Collected data
(** The body of the loop of [createFilterFolds] at line [i]; the state is
    the fold table and the local [foldStart]. *)
Definition filter_line (w : t) (filter : string) (firstLine lastLine : Z)
           (i : Z) (st : Folds.t * Z) : result (Folds.t * Z) :=
  let '(folds, foldStart) := st in
  let lineText := Screen.decodedLine (_screen w) i in
  let match_ := contains lineText filter in
  if match_ || (i =? firstLine) || (i =? lastLine) then
    let* folds :=
      if negb (i =? firstLine) then Folds.setFold folds foldStart (i - 1) true
      else Ok folds in
    (* set the start for the next fold to the current line *)
    Ok (folds, i)
  else Ok (folds, foldStart).

Definition createFilterFolds (w : t) (filter : string) : result t :=
  let w := with_filterNeedsUpdate w false in
  let folds := Folds.setLineCount (_folds w) (lineCount w) in
  let folds := Folds.removeAll folds in
  if isEmpty filter then Ok (with_folds w folds)
  else
    let count := lineCount w in
    let lastLine := count - 1 in
    let firstLine := 0 in
    let foldStart := -1 in
    let* '(folds, _) :=
      for_range 0 count (filter_line w filter firstLine lastLine)
                (folds, foldStart) in
    Ok (with_folds w folds).

(** The first loop of [getFilteredImage]: it leaves at the [break] or when
    [i] reaches [lineCount()]; the result is [startFrom]. *)
Fixpoint find_start (folds : Folds.t) (cursorLine startLine : Z)
         (n : nat) (i : Z) (visibleLineCount startFrom : Z) : result Z :=
  match n with
  | O => Ok startFrom
  | S n' =>
      let* visible := Folds.isLineVisible folds i in
      let visibleLineCount :=
        if visible || (i =? cursorLine) then visibleLineCount + 1
        else visibleLineCount in
      if visibleLineCount >? startLine then Ok startFrom
      else find_start folds cursorLine startLine n' (i + 1)
                      visibleLineCount (startFrom + 1)
  end.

**Work to complete**
Make an exact copy of all the data.

**Your solution**
(** The body of the loop of [createFilterFolds] at line [i]; the state is
    the fold table and the local [foldStart]. *)
Definition filter_line (w : t) (filter : string) (firstLine lastLine : Z)
           (i : Z) (st : Folds.t * Z) : result (Folds.t * Z) :=
  let '(folds, foldStart) := st in
  let lineText := Screen.decodedLine (_screen w) i in
  let match_ := contains lineText filter in
  if match_ || (i =? firstLine) || (i =? lastLine) then
    let* folds :=
      if negb (i =? firstLine) then Folds.setFold folds foldStart (i - 1) true
      else Ok folds in
    (* set the start for the next fold to the current line *)
    Ok (folds, i)
  else Ok (folds, foldStart).

Definition createFilterFolds (w : t) (filter : string) : result t :=
  let w := with_filterNeedsUpdate w false in
  let folds := Folds.setLineCount (_folds w) (lineCount w) in
  let folds := Folds.removeAll folds in
  if isEmpty filter then Ok (with_folds w folds)
  else
    let count := lineCount w in
    let lastLine := count - 1 in
    let firstLine := 0 in
    let foldStart := -1 in
    let* '(folds, _) :=
      for_range 0 count (filter_line w filter firstLine lastLine)
                (folds, foldStart) in
    Ok (with_folds w folds).

(** The first loop of [getFilteredImage]: it leaves at the [break] or when
    [i] reaches [lineCount()]; the result is [startFrom]. *)
Fixpoint find_start (folds : Folds.t) (cursorLine startLine : Z)
         (n : nat) (i : Z) (visibleLineCount startFrom : Z) : result Z :=
  match n with
  | O => Ok startFrom
  | S n' =>
      let* visible := Folds.isLineVisible folds i in
      let visibleLineCount :=
        if visible || (i =? cursorLine) then visibleLineCount + 1
        else visibleLineCount in
      if visibleLineCount >? startLine then Ok startFrom
      else find_start folds cursorLine startLine n' (i + 1)
                      visibleLineCount (startFrom + 1)
  end.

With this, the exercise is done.